Stored data entries:
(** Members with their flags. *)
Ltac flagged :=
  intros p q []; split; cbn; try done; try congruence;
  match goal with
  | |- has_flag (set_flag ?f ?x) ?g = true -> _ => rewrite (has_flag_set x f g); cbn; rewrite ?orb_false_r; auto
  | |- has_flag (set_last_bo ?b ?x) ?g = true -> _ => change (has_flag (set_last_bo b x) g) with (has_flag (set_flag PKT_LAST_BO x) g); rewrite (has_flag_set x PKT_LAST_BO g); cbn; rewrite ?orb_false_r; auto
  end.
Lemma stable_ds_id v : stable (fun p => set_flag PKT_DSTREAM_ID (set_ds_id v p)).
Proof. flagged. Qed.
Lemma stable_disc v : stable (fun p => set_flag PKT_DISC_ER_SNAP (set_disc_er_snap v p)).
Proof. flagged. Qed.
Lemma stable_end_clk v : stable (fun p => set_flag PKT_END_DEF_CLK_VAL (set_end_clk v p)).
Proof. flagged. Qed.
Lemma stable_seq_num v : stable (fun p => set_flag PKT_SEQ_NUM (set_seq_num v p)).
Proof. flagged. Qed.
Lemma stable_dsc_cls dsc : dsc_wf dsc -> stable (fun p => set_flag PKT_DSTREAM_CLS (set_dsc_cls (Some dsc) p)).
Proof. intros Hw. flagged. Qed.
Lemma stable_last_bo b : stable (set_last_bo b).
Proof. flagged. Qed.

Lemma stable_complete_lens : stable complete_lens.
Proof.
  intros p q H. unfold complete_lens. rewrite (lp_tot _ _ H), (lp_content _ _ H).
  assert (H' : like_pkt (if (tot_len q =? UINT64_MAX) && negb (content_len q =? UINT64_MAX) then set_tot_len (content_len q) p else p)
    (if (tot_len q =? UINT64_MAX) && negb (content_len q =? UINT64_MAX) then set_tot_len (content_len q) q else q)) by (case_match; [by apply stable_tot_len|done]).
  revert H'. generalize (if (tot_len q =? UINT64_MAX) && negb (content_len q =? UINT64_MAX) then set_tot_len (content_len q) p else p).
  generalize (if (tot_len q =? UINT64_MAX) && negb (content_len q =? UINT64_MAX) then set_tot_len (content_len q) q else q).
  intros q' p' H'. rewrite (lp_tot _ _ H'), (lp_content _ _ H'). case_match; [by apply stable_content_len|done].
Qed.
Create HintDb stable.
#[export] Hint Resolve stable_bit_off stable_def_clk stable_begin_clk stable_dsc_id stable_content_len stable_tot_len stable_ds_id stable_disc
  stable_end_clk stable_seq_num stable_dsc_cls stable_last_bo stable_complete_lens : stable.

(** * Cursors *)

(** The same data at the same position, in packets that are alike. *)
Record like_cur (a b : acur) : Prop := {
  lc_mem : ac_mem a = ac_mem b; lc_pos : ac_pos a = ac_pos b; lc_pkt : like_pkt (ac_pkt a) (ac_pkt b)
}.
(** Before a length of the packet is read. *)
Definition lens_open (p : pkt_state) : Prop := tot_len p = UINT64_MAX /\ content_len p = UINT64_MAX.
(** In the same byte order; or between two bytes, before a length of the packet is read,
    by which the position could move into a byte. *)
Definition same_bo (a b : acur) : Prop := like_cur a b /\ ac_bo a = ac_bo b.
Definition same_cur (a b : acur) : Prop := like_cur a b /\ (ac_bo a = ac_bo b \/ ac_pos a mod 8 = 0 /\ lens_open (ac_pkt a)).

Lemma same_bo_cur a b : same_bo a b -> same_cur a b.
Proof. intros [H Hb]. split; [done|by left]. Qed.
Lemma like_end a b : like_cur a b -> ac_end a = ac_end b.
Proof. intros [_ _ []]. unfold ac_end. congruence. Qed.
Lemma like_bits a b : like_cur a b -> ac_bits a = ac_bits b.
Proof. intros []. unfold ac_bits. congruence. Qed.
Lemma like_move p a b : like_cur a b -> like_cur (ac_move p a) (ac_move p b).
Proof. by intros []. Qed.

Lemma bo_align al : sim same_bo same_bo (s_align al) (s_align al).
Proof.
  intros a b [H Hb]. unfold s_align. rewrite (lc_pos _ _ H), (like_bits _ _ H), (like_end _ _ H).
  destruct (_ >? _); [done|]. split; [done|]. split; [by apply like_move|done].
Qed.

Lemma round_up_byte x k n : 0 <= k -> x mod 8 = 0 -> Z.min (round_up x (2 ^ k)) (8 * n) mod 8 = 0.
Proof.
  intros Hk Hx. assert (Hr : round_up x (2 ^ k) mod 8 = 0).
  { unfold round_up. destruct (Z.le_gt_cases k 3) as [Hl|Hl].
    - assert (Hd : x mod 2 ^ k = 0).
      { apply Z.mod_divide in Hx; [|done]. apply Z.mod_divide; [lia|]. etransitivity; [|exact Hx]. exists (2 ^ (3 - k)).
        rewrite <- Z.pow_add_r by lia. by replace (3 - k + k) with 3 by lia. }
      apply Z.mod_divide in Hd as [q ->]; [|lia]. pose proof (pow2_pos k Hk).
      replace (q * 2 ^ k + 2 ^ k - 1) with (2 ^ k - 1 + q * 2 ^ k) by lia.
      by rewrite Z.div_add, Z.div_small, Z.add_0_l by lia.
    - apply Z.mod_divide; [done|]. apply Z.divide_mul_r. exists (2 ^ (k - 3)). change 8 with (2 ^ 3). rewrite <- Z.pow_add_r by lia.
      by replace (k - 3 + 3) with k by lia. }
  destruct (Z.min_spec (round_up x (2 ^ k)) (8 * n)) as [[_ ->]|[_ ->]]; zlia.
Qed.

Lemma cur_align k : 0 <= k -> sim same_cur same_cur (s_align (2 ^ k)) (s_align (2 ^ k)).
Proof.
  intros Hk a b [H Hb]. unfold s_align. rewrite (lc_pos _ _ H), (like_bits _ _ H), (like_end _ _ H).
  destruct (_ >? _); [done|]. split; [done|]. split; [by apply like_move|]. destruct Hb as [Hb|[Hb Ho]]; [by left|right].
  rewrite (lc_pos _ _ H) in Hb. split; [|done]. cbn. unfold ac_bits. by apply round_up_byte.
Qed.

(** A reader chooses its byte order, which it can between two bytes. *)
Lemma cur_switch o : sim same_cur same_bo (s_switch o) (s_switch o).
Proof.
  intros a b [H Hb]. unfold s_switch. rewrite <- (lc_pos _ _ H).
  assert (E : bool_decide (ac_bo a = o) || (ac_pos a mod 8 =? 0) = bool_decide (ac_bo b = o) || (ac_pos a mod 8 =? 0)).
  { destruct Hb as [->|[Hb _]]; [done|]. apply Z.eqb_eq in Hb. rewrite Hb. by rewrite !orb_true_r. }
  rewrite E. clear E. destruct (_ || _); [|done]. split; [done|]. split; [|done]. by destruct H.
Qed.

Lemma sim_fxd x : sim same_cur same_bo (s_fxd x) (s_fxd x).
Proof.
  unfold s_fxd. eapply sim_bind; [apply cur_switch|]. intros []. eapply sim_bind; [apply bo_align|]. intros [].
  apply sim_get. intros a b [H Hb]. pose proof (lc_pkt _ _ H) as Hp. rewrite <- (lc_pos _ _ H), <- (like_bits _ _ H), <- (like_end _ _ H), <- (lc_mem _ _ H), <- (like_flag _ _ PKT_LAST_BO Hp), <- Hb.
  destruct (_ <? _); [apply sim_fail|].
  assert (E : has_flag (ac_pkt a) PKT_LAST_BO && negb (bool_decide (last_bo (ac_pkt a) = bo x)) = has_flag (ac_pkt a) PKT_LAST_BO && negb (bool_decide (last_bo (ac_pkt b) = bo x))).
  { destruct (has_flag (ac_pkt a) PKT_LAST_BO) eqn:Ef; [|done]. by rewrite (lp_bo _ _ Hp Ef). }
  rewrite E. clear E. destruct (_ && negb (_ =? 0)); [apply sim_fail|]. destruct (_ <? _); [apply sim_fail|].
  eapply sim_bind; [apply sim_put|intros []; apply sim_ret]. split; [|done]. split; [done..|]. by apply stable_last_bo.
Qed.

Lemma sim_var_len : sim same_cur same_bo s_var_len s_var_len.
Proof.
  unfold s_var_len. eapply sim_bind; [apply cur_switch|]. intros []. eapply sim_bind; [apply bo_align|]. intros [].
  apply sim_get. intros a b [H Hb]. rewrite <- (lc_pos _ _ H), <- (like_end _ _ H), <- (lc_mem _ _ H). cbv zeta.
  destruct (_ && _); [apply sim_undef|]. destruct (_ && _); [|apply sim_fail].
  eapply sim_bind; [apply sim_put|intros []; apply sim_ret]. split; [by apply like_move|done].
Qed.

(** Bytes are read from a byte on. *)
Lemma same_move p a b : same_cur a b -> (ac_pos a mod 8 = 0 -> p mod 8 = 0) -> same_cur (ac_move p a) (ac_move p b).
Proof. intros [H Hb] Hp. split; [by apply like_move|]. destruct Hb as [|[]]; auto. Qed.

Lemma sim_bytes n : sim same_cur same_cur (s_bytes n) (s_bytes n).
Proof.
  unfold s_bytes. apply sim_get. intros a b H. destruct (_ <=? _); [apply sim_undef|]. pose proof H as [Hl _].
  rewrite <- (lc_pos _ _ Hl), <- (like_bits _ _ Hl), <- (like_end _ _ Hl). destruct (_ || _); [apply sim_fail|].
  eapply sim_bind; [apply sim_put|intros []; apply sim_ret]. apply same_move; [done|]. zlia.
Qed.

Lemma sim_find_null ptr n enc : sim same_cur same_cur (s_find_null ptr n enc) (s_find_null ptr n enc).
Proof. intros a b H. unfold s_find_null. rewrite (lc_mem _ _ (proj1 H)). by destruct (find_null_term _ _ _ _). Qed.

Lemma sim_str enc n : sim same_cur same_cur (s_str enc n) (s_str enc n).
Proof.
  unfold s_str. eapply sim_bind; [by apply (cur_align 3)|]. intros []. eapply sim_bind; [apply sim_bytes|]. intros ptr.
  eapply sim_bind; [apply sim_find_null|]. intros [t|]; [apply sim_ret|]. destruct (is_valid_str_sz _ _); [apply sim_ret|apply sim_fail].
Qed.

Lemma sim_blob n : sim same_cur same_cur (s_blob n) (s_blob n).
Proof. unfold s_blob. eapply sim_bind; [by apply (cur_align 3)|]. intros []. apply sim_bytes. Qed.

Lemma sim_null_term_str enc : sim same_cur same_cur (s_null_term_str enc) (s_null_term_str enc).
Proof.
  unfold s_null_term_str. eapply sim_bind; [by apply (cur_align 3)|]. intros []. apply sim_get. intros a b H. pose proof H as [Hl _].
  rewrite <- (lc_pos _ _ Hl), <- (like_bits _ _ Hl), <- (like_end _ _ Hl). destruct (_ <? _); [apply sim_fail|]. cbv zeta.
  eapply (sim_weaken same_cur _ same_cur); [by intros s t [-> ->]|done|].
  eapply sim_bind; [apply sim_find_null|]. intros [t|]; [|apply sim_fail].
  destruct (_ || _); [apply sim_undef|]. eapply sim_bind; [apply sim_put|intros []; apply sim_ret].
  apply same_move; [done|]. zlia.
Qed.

Required action:
Nothing but the lines from the start of the data through the line holding "Lemma stable_seq_num v" should be restated, and each one exactly.

Answer to the problem:
(** Members with their flags. *)
Ltac flagged :=
  intros p q []; split; cbn; try done; try congruence;
  match goal with
  | |- has_flag (set_flag ?f ?x) ?g = true -> _ => rewrite (has_flag_set x f g); cbn; rewrite ?orb_false_r; auto
  | |- has_flag (set_last_bo ?b ?x) ?g = true -> _ => change (has_flag (set_last_bo b x) g) with (has_flag (set_flag PKT_LAST_BO x) g); rewrite (has_flag_set x PKT_LAST_BO g); cbn; rewrite ?orb_false_r; auto
  end.
Lemma stable_ds_id v : stable (fun p => set_flag PKT_DSTREAM_ID (set_ds_id v p)).
Proof. flagged. Qed.
Lemma stable_disc v : stable (fun p => set_flag PKT_DISC_ER_SNAP (set_disc_er_snap v p)).
Proof. flagged. Qed.
Lemma stable_end_clk v : stable (fun p => set_flag PKT_END_DEF_CLK_VAL (set_end_clk v p)).
Proof. flagged. Qed.
Lemma stable_seq_num v : stable (fun p => set_flag PKT_SEQ_NUM (set_seq_num v p)).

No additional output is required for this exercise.